Malkoç Ercan, Maurice Matthew J, Kara Önder, Ramirez Daniel, Nelson Ryan J, Dagenais Julien, Fareed Khaled, Fergany Amr, Stein Robert J, Mouracade Pascal, Kaouk Jihad H
Department of Urology, Health Sciences University, Sultan Abdülhamid Han Education and Training Hospital, İstanbul, Turkey.
Glickman Urological and Kidney Institute, Cleveland Clinic, Cleveland, Ohio, USA.
Turk J Urol. 2019 Jan 1;45(1):17-21. doi: 10.5152/tud.2018.57767. Print 2019 Nov.
To identify preoperative factors that predict positive surgical margins in partial nephrectomy.

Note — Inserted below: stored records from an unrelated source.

Definition _write_value (kw : PropArgs) : Py text :=
  match field_of (kw_shadertype kw) (kw_propname kw) with
  | None => _ ← emit (not_supported_warning kw); mret []
  | Some field =>
      val ← lift (_write_value_special_cases kw);
      lift (_write_value_snippets field (kw_proptype kw) val)
  end.

Definition _write_texref (kw : PropArgs) : Py text :=
  let proptype := kw_proptype kw in
  let propname := kw_propname kw in
  let matval := kw_matval kw in
  match field_of (kw_shadertype kw) propname with
  | None => _ ← emit (not_supported_warning kw); mret []
  | Some field =>
      if str_in propname ["clearcoatgloss"; "ior"] then
        mret (if String.eqb propname "ior" then [T field; T " 1.5"]
              else [T field; T " 1.0"])
      else if String.eqb proptype "RGB" then
        mret [T field; T " 1.0 1.0 1.0"]
      else if String.eqb proptype "float" then mret [T field; T " 1.0"]
      else if String.eqb proptype "node" then mret [T field; T " 1.0"]
      else if String.eqb proptype "RGBA" then
        mret [T field; T " 1.0 1.0 1.0 1.0"]
      else if String.eqb proptype "texonly" then
        mret (if String.eqb propname "normal" then [T field; T " 4.0"]
              else [T field; T " 1.0"])
      else if String.eqb proptype "texscalar" then
        let normal_factor := get_normal_factor matval in
        let bump_factor := get_bump_factor matval in
        mret (if String.eqb propname "normal"
              then [T field; T " "; str_piece normal_factor]
              else [T field; T " "; str_piece bump_factor])
      else raise NotImplementedError
  end.

End Materials.

(** ** Paths and strings of the standard library *)

Module OsPath.

Definition dq : string := String (ascii_of_nat 34) EmptyString.
Definition sep : string := "/".

Definition ends_with_sep (s : string) : bool :=
  match rev (list_ascii_of_string s) with
  | c :: _ => Ascii.eqb c "/"%char
  | [] => false
  end.

Definition starts_with_sep (s : string) : bool :=
  match s with
  | String c _ => Ascii.eqb c "/"%char
  | EmptyString => false
  end.

(** [os.path.join(a, b)] (POSIX). *)
Definition join (a b : string) : string :=
  if starts_with_sep b then b
  else if String.eqb a "" || ends_with_sep a then a +:+ b
  else a +:+ sep +:+ b.

(** [os.path.basename(p)]: what follows the last separator. *)
Fixpoint basename_from (p acc : string) : string :=
  match p with
  | EmptyString => acc
  | String c p' =>
      if Ascii.eqb c "/"%char then basename_from p' ""
      else basename_from p' (acc +:+ String c EmptyString)
  end.
Definition basename (p : string) : string := basename_from p "".

Definition hex_digit (n : nat) : string :=
  String (nth n (list_ascii_of_string "0123456789abcdef") "0"%char)
         EmptyString.

(** [s.encode("unicode_escape").decode("utf-8")], a character standing for
    its code point (below 256). *)
Definition unicode_escape_char (c : ascii) : string :=
  let n := nat_of_ascii c in
  if Nat.eqb n 92 then "\\"
  else if Nat.eqb n 9 then "\t"
  else if Nat.eqb n 10 then "\n"
  else if Nat.eqb n 13 then "\r"
  else if Nat.ltb n 32 || Nat.ltb 126 n
       then "\x" +:+ hex_digit (n / 16) +:+ hex_digit (n mod 16)
  else String c EmptyString.

Fixpoint unicode_escape (s : string) : string :=
  match s with
  | EmptyString => EmptyString
  | String c s' => unicode_escape_char c +:+ unicode_escape s'
  end.

End OsPath.

(** ** Geometry of the host application, and [math] *)

Module Geom.

Local Open Scope R_scope.

(** Modelled from the spec: the vector, matrix and placement types of the
    host application ([App.Vector], [App.Matrix], [App.Placement]): a
    placement is a rigid transform, composed by matrix multiplication. *)
Record Vector : Type := mkVector { vx : R; vy : R; vz : R }.

(** [App.Matrix(a11, a12, ..., a44)], row by row. *)
Record Matrix : Type := mkMatrix {
  a11 : R; a12 : R; a13 : R; a14 : R;
  a21 : R; a22 : R; a23 : R; a24 : R;
  a31 : R; a32 : R; a33 : R; a34 : R;
  a41 : R; a42 : R; a43 : R; a44 : R;
}.

(** A placement is a rigid motion: the rotation (rows [r1 r2 r3]) followed
    by the translation [Base]. *)
Record Placement : Type := mkPlacement {
  r1 : Vector; r2 : Vector; r3 : Vector; Base : Vector;
}.

(** [App.Placement(matrix)] for a matrix that is a rigid motion. *)
Definition Placement_of_Matrix (m : Matrix) : Placement :=
  mkPlacement (mkVector (a11 m) (a12 m) (a13 m))
              (mkVector (a21 m) (a22 m) (a23 m))
              (mkVector (a31 m) (a32 m) (a33 m))
              (mkVector (a14 m) (a24 m) (a34 m)).

Definition dot (u v : Vector) : R := vx u * vx v + vy u * vy v + vz u * vz v.

(** [p.multVec(v)] *)
Definition multVec (p : Placement) (v : Vector) : Vector :=
  mkVector (dot (r1 p) v + vx (Base p))
           (dot (r2 p) v + vy (Base p))
           (dot (r3 p) v + vz (Base p)).

Definition col (p : Placement) (i : nat) : Vector :=
  match i with
  | O => mkVector (vx (r1 p)) (vx (r2 p)) (vx (r3 p))
  | S O => mkVector (vy (r1 p)) (vy (r2 p)) (vy (r3 p))
  | _ => mkVector (vz (r1 p)) (vz (r2 p)) (vz (r3 p))
  end.

(** [p.multiply(q)]: [q] first, then [p]. *)
Definition multiply (p q : Placement) : Placement :=
  let row (r : Vector) :=
    mkVector (dot r (col q 0)) (dot r (col q 1)) (dot r (col q 2)) in
  mkPlacement (row (r1 p)) (row (r2 p)) (row (r3 p)) (multVec p (Base q)).

(** [a / b] on floats, in the exact reading. *)
Definition py_div (a b : R) : Res R :=
  if Req_bool b 0 then Raise ZeroDivisionError else Ok (a / b).

(** [math.asin], [math.atan2], [math.degrees] in the exact reading: the
    functions of real analysis.  Module [Double] has the binary64 ones. *)
Definition math_asin (x : R) : Res R :=
  if Rle_bool (-1) x && Rle_bool x 1 then Ok (asin x) else Raise ValueError.

Definition Rlt_bool (a b : R) : bool := if Rlt_dec a b then true else false.

Definition math_atan2 (y x : R) : R :=
  if Rlt_bool 0 x then atan (y / x)
  else if Rlt_bool x 0 then
    (if Rle_bool 0 y then atan (y / x) + PI else atan (y / x) - PI)
  else if Rlt_bool 0 y then PI / 2
  else if Rlt_bool y 0 then - (PI / 2)
  else 0.
(** X30.  For a period in which the sun never rises above the horizon,
    [optimize_single_period] reports no sun position, average elevation 0,
    a table of zeros, and as optimum the vertical panel: tilt 0 from the
    vertical, 90 from the horizontal, irradiance 0. *)
Theorem night_period_defaults (times : list utc_time) :
  (forall t, In t times -> fst (solar_position latitude longitude t) <= 0) ->
  sun_positions (optimize_single_period latitude longitude times panel_azimuth)
    = [] /\
  avg_sun_elevation
    (optimize_single_period latitude longitude times panel_azimuth) = 0 /\
  (forall x,
     In x (irradiance_values
             (optimize_single_period latitude longitude times panel_azimuth)) ->
     x = 0) /\
  optimal_tilt_from_vertical
    (optimize_single_period latitude longitude times panel_azimuth) = 0%Z /\
  optimal_tilt_from_horizontal
    (optimize_single_period latitude longitude times panel_azimuth) = 90%Z /\
  max_irradiance
    (optimize_single_period latitude longitude times panel_azimuth) = 0.
Proof.
  intros Hnight.
  assert (Hpos : filter sun_is_up (map (solar_position latitude longitude) times)
                 = []).
  { induction times as [|t ts IH]; [reflexivity|].
    cbn [map filter]. unfold sun_is_up at 1.
    destruct (Rlt_dec 0 (fst (solar_position latitude longitude t))) as [Hup|_].
    - assert (fst (solar_position latitude longitude t) <= 0)
        by (apply Hnight; left; reflexivity).
      lra.
    - apply IH. intros t' Ht'. apply Hnight. right. exact Ht'. }
  rewrite optimize_single_period_eq, Hpos.
  cbn [sun_positions avg_sun_elevation irradiance_values
       optimal_tilt_from_vertical optimal_tilt_from_horizontal max_irradiance].
  assert (Hzero : forall tilt, mean_irradiance panel_azimuth [] tilt = 0).
  { intros tilt. unfold mean_irradiance. simpl. lra. }
  assert (Hvals : map (mean_irradiance panel_azimuth []) (Python.range 91)
                  = map (fun _ => 0) (Python.range 91)).
  { apply map_ext. exact Hzero. }
  rewrite Hvals.
  assert (Harg : argmax (map (fun _ : Z => 0) (Python.range 91)) = 0%nat).
  { destruct range_91_cons as [l ->]. cbn [map argmax].
    apply argmax_from_keeps.
    intros x Hx. apply in_map_iff in Hx. destruct Hx as (_ & <- & _). lra. }
  rewrite Harg.
  split; [reflexivity|]. split; [reflexivity|]. split.
  - intros x Hx. apply in_map_iff in Hx. destruct Hx as (_ & <- & _). reflexivity.
  - destruct range_91_cons as [l ->]. cbn [nth map].
    split; [reflexivity|]. split; reflexivity.
Qed.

Using our institutional partial nephrectomy database, we investigated the patients who underwent partial nephrectomy for malignant tumors between January 2011 and December 2015. Patient, tumor, surgeon characteristics were compared by surgical margin status. Multivariable logistic regression was used to identify independent predictors of positive surgical margins.
A total of 1025 cases were available for analysis, of which 65 and 960 had positive and negative surgical margins, respectively. On univariate analysis, positive margins were associated with older age (64.3 vs. 59.6, p<0.01), history of prior ipsilateral kidney surgery (13.8% vs. 5.6%, p<0.01), lower preoperative eGFR (74.7 mL/min/1.73 m vs. 81.2 mL/min/1.73 m, p=0.01), high tumor complexity (31.8% vs. 19.0%, p=0.03), hilar tumor location (23.1% vs. 12.5%, p=0.01), and lower surgeon volume (p<0.01). Robotic versus open approach was not associated with the risk of positive margins (p=0.79). On multivariable analysis, lower preoperative eGFR, p=0.01), hilar tumor location (p=0.01), and lower surgeon volume (p<0.01) were found to be independent predictors of positive margins.
In our large institutional series of partial nephrectomy cases, patient, tumor, and surgeon factors influence the risk of positive margins. Of these, surgeon volume is the single most important predictor of surgical margin status, indicating that optimal oncological outcomes are best achieved by high-volume surgeons.
确定在部分肾切除术中预测手术切缘阳性的术前因素。
利用我们机构的部分肾切除术数据库,我们调查了2011年1月至2015年12月期间因恶性肿瘤接受部分肾切除术的患者。通过手术切缘状态比较患者、肿瘤、外科医生的特征。采用多变量逻辑回归来确定手术切缘阳性的独立预测因素。
共有1025例病例可供分析,其中65例手术切缘阳性,960例手术切缘阴性。单因素分析显示,切缘阳性与年龄较大(64.3岁对59.6岁,p<0.01)、同侧肾脏既往手术史(13.8%对5.6%,p<0.01)、术前估算肾小球滤过率较低(74.7 mL/min/1.73 m²对81.2 mL/min/1.73 m²,p=0.01)、肿瘤复杂性高(31.8%对19.0%,p=0.03)、肿瘤位于肾门(23.1%对12.5%,p=0.01)以及外科医生手术量较低(p<0.01)相关。机器人手术与开放手术方法与切缘阳性风险无关(p=0.79)。多变量分析发现,术前估算肾小球滤过率较低(p=0.01)、肿瘤位于肾门(p=0.01)以及外科医生手术量较低(p<0.01)是切缘阳性的独立预测因素。
在我们机构的大量部分肾切除术病例系列中,患者、肿瘤和外科医生因素会影响切缘阳性风险。其中,外科医生手术量是手术切缘状态的最重要单一预测因素,表明高手术量的外科医生最能实现最佳肿瘤学结局。